Previous studies suggested miR-21 regulated epithelial-mesenchymal transition (EMT) and fibrosis in organs. The aim of this study was to explore the role and mechanism of miR-21 in EMT process of CD(Crohn's disease)-associated intestinal fibrosis.

METHODS

Tissue biopsies from fibrotic and nonfibrotic intestine of CD patients, and non-CD patients were obtained; chronic intestinal fibrosis model established by TNBS was treated with antagonist of miR-21; human intestinal epithelial cell, NCM460, were transfected with miR-21 mimics or inhibitor. The expressions of PTEN and mTOR, EMT-related markers and severity of colitis and fibrosis were examined.

RESULTS

Compared to the controls, miR-21 was significantly upregulated in the intestinal tissues from CD patients with fibro stenosis, followed by decreased PTEN expression, increased EMT markers, and mTOR expression, and imbalanced ratio of MMP9(matrix metalloproteinase 9)/TIMP1(tissue inhibitor of metalloproteinase 1). MiR-21 downregulated the expression of PTEN and upregulated mTOR signal in NCM460 cell. Also, knocking miR-21 down reduced EMT in vitro.
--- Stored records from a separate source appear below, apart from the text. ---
(* ===== verification/Turn.v ===== *)
(** * The turn loop (src/core/executor/turn_executor.cpp)

    One call of [run_turn] appends the user message, compresses or prunes the
    history to the context window, sends it to the provider, and runs the
    requested tools until the model answers with text.  The conversation the
    turn works on is the thread's active one ([ambient::active_memory] points
    at the caller's [FlowMemory]), so tools such as compress_context and the
    host's hooks act on the same object.

    Token counts and statistics are the source's [int]s, taken as mathematical
    integers (overflow is undefined there).  The loop is not structural:
    [turn_loop] takes fuel and answers [None] when it runs out;
    [turn_terminates] gives the fuel that is always enough for an engine. *)
From stdpp Require Import base gmap strings list.
From Stdlib Require Import Lia ZArith.
From S2P Require Import Prelude Arena Text Json Session Provider Tools History.

Definition is_empty_list {A : Type} (l : list A) : bool := match l with [] => true | _ => false end.

(** [sizeof] of the view structs on LP64; all are 8-aligned. *)
Definition sizeof_MessageView : Z := 96.
Definition sizeof_ToolCallView : Z := 48.
Definition sizeof_TensorView : Z := 56.
Definition sizeof_MediaView : Z := 32.
Definition view_align : Z := 8.

Definition set_token_count (m : Message) (n : Z) : Message :=
  mkMessage (role m) (content m) (tool_calls m) (tool_call_id m) (tensors m) (media m) n.

(** [(len + 3) / 4] as an [int]. *)
Definition estimate_tokens (len : nat) : Z := i32 (Z.of_nat ((len + 3) / 4)).

(** The size the estimate of a message is based on. *)
Definition message_length (m : Message) : nat :=
  String.length (role m) + 2 + String.length (content m) + 1 +
  foldr (λ tc acc, String.length (call_name tc) + String.length (call_arguments tc) + acc) 0 (tool_calls m).

(** The texts of a message whose tokens are counted, in order. *)
Definition counted_parts (m : Message) : list string :=
  role m :: content m :: flat_map (λ tc, [call_name tc; call_arguments tc]) (tool_calls m).

(** ** Pruning decisions *)

Fixpoint leading (p : Message → bool) (h : list Message) : nat :=
  match h with
  | m :: h' => if p m then S (leading p h') else 0
  | [] => 0
  end.

(** The leading system messages are fixed; of a history of system messages
    only, the last one is left open. *)
Definition fixed_start (h : list Message) : nat :=
  let n := leading (is_role "system") h in
  if Nat.eqb n (length h) then length h - 1 else n.

(** The messages dropped together: a tool request, or a tool result, with the
    results that follow; any other message alone. *)
Definition drop_group (h : list Message) (i : nat) : nat :=
  match h !! i with
  | Some m => if is_role "tool" m || requests_tools m then S (leading (is_role "tool") (drop (S i) h)) else 1
  | None => 1
  end.

Section Turn.
Context {W : Type} `{Host W} `{JsonParser}.

(** ** The active conversation *)

Definition no_memory : FlowMemory := mkFlowMemory "" [] no_turn_stats.

Definition memory : M W FlowMemory := ask (λ rt, default no_memory (active_memory (rt_ambient rt))).

Definition set_memory (m : FlowMemory) : M W unit := modify_ambient (λ a, set_active_memory a (Some m)).

Definition update_memory (f : FlowMemory → FlowMemory) : M W unit := m ← memory; set_memory (f m).

(** ** Token counts *)

Definition add_part (tokens : Z) (part : string) : M W Z :=
  if is_empty part then mret tokens
  else r ← count_tokens part;
       mret (match r with Some (Ok n) => (tokens + n)%Z | _ => tokens end).

Fixpoint add_parts (tokens : Z) (parts : list string) : M W Z :=
  match parts with
  | [] => mret tokens
  | p :: rest => t ← add_part tokens p; add_parts t rest
  end.

(** The count is cached in the message ([mutable int token_count]). *)
Definition count_message_tokens (m : Message) : M W (Message * Z) :=
  if (0 <=? token_count m)%Z then mret (m, token_count m)
  else
    n ← add_parts 0 (counted_parts m);
    let tokens := if (n =? 0)%Z then estimate_tokens (message_length m) else n in
    mret (set_token_count m tokens, tokens).

Definition count_text_tokens (text : string) : M W Z :=
  if is_empty text then mret 0%Z
  else
    r ← count_tokens text;
    mret (match r with Some (Ok n) => n | _ => estimate_tokens (String.length text) end).

(** [for (msg : history) total += count_message_tokens(msg)] over a range. *)
Fixpoint count_list (ms : list Message) (total : Z) : M W (list Message * Z) :=
  match ms with
  | [] => mret ([], total)
  | m :: rest =>
      '(m', n) ← count_message_tokens m;
      '(rest', t) ← count_list rest (total + n)%Z;
      mret (m' :: rest', t)
  end.

Definition count_range (from to : nat) : M W Z :=
  m ← memory;
  let h := history m in
  '(counted, t) ← count_list (take (to - from) (drop from h)) 0%Z;
  update_memory (λ m, set_history m (take from h ++ counted ++ drop to h)) ;;
  mret t.

Definition history_tokens : M W Z := m ← memory; count_range 0 (length (history m)).

(** ** Pruning *)

(** The [while (total > max_allowed)] loop; returns [drop_to].  Every round
    moves [drop_to] forward, so the length of the history is enough fuel. *)
Fixpoint prune_loop (fuel : nat) (drop_from min_keep : nat) (max_allowed total : Z) (drop_to : nat) : M W nat :=
  match fuel with
  | O => mret drop_to
  | S f =>
      if (total <=? max_allowed)%Z then mret drop_to
      else
        m ← memory;
        let size := length (history m) in
        if Nat.leb size drop_to then mret drop_to
        else if Nat.leb (size - (drop_to - drop_from)) min_keep then mret drop_to
        else
          let group := drop_group (history m) drop_to in
          if Nat.ltb (size - (drop_to - drop_from) - group) min_keep then mret drop_to
          else
            t ← count_range drop_to (drop_to + group);
            prune_loop f drop_from min_keep max_allowed (total - t)%Z (drop_to + group)
  end.

Definition prune_budget (s : Session W) (prefix : Z) : Z :=
  Z.max 200 (context_window (config s) - max_tokens (config s) - 100 - prefix).

Definition prune_history_state : M W (Result unit) :=
  s ← ask rt_session;
  a ← ask rt_ambient;
  prefix ← count_text_tokens (injected_system_text a s);
  let max_allowed := prune_budget s prefix in
  m ← memory;
  if is_empty_list (history m) then mret (Ok tt)
  else
    let from := fixed_start (history m) in
    total ← history_tokens;
    to ← prune_loop (length (history m)) from (S from) max_allowed total from;
    if Nat.ltb from to then
      update_memory (λ m, set_fm_stats (set_history m (take from (history m) ++ drop to (history m)))
                            (ts_add_prune (fm_stats m))) ;;
      trigger_event OnPrune "" ;;
      log LogDebug ("Pruned " +:+ to_string (Z.of_nat (to - from)) +:+ " messages from history.") ;;
      mret (Ok tt)
    else mret (Ok tt).

(** ** Building the request *)

(** Leading system messages; only the first may carry media or tensors. *)
Definition lead_count (h : list Message) : nat :=
  match h with
  | m :: h' =>
      if is_role "system" m then
        S (leading (λ x, is_role "system" x && is_empty_list (media x) && is_empty_list (tensors x)) h')
      else 0
  | [] => 0
  end.

Definition combined_bytes (h : list Message) (n_lead : nat) (injected : string) : nat :=
  (if is_empty injected then 0 else String.length injected + 1) +
  foldr (λ m acc, String.length (content m) + 2 + acc) 0 (take n_lead h).

Fixpoint join_contents (h : list Message) : string :=
  match h with
  | [] => ""
  | [m] => content m
  | m :: rest => content m +:+ nl +:+ nl +:+ join_contents rest
  end.

(** The text written into the buffer of [combined_bytes + 1] bytes. *)
Definition combined_text (h : list Message) (n_lead : nat) (injected : string) : string :=
  join_contents (take n_lead h) +:+ (if is_empty injected then "" else nl +:+ injected).

Definition capacity_exhausted {A} : Result A :=
  fail DecodeFailed "Arena capacity exhausted building message views.".

(** [allocate_span<T>(n)] where a shorter span is an error. *)
Definition alloc_views (ar : Arena) (size_of : Z) (n : nat) : Arena * bool :=
  let '(ar', sp) := allocate_span ar size_of view_align (Z.of_nat n) in
  (ar', Nat.eqb n 0 || (span_size sp =? Z.of_nat n)%Z).

(** Tool media goes to the engine only when it takes that modality. *)
Definition sent_media (s : Session W) (m : Message) : list Media :=
  filter (λ md, negb (is_role "tool" m) || accepts_tool_media s (media_mime md) = true) (media m).

Definition view_of (s : Session W) (text : string) (m : Message) : MessageView :=
  mkMessageView (role m) text (tool_calls m) (tool_call_id m) (tensors m) (sent_media s m).

(** The spans one message needs: tool calls, tensors, media. *)
Definition alloc_message (s : Session W) (ar : Arena) (m : Message) : Arena * bool :=
  match alloc_views ar sizeof_ToolCallView (length (tool_calls m)) with
  | (ar1, false) => (ar1, false)
  | (ar1, true) =>
      match alloc_views ar1 sizeof_TensorView (length (tensors m)) with
      | (ar2, false) => (ar2, false)
      | (ar2, true) => alloc_views ar2 sizeof_MediaView (length (sent_media s m))
      end
  end.

Fixpoint alloc_messages (s : Session W) (ar : Arena) (ms : list Message) : Arena * bool :=
  match ms with
  | [] => (ar, true)
  | m :: rest =>
      match alloc_message s ar m with
      | (ar', true) => alloc_messages s ar' rest
      | (ar', false) => (ar', false)
      end
  end.

(** The messages that get a view: [history] without the merged ones. *)
Definition viewed (h : list Message) (n_lead : nat) : list Message :=
  match h with
  | [] => []
  | m :: _ => m :: drop (Nat.max 1 n_lead) h
  end.

Definition request_views (s : Session W) (injected : string) (h : list Message) : list MessageView :=
  let n_lead := lead_count h in
  let combined := Nat.ltb 1 n_lead || (Nat.eqb n_lead 1 && negb (is_empty injected)) in
  (if negb (is_empty injected) && Nat.eqb n_lead 0 then [mkMessageView "system" injected [] "" [] []] else []) ++
  match viewed h n_lead with
  | [] => []
  | m :: rest =>
      view_of s (if combined then combined_text h n_lead injected else content m) m ::
      map (λ x, view_of s (content x) x) rest
  end.

(** The number of views the span is allocated for. *)
Definition view_count (injected : string) (h : list Message) : nat :=
  let n_lead := lead_count h in
  length h - (if Nat.ltb 1 n_lead then n_lead - 1 else 0) +
  (if negb (is_empty injected) && Nat.eqb n_lead 0 then 1 else 0).

Definition sends_tool_media (s : Session W) (h : list Message) : bool :=
  existsb (λ m, is_role "tool" m && negb (is_empty_list (sent_media s m))) (viewed h (lead_count h)).

(** The views, and whether they carry tool-produced media; allocations in the
    order of the source. *)
Definition build_views (s : Session W) (injected : string) (h : list Message) (ar : Arena) :
    Arena * Result (list MessageView * bool) :=
  let n_lead := lead_count h in
  let views := request_views s injected h in
  match alloc_views ar sizeof_MessageView (view_count injected h) with
  | (ar1, false) =>
      (ar1, fail DecodeFailed ("Arena capacity exhausted building message views. " +:+
                               "Increase Config::arena_capacity or reduce Config::context_window."))
  | (ar1, true) =>
      let combined := Nat.ltb 1 n_lead || (Nat.eqb n_lead 1 && negb (is_empty injected)) in
      match (if combined then
               match allocate ar1 (u64 (Z.of_nat (combined_bytes h n_lead injected) + 1)) 1 with
               | (ar2, Some _) => (ar2, true)
               | (ar2, None) => (ar2, false)
               end
             else (ar1, true)) with
      | (ar2, false) => (ar2, capacity_exhausted)
      | (ar2, true) =>
          match alloc_messages s ar2 (viewed h n_lead) with
          | (ar3, false) => (ar3, capacity_exhausted)
          | (ar3, true) => (ar3, Ok (views, sends_tool_media s h))
          end
      end
  end.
Inhibiting miR-21 with antagonists reversed TNBS-induced intestinal fibrosis in vivo, through suppressing EMT and balancing MMPs/TIMPs.

CONCLUSION

We identified the involvement of miR-21 in EMT during intestinal fibrosis via targeting PTEN and mTOR, and miR-21 inhibition relieved intestinal fibrosis by regulating extracellular matrix (ECM) remodeling . Our results indicated miR-21 as a potential new target for the treatment of fibrosis complication in CD.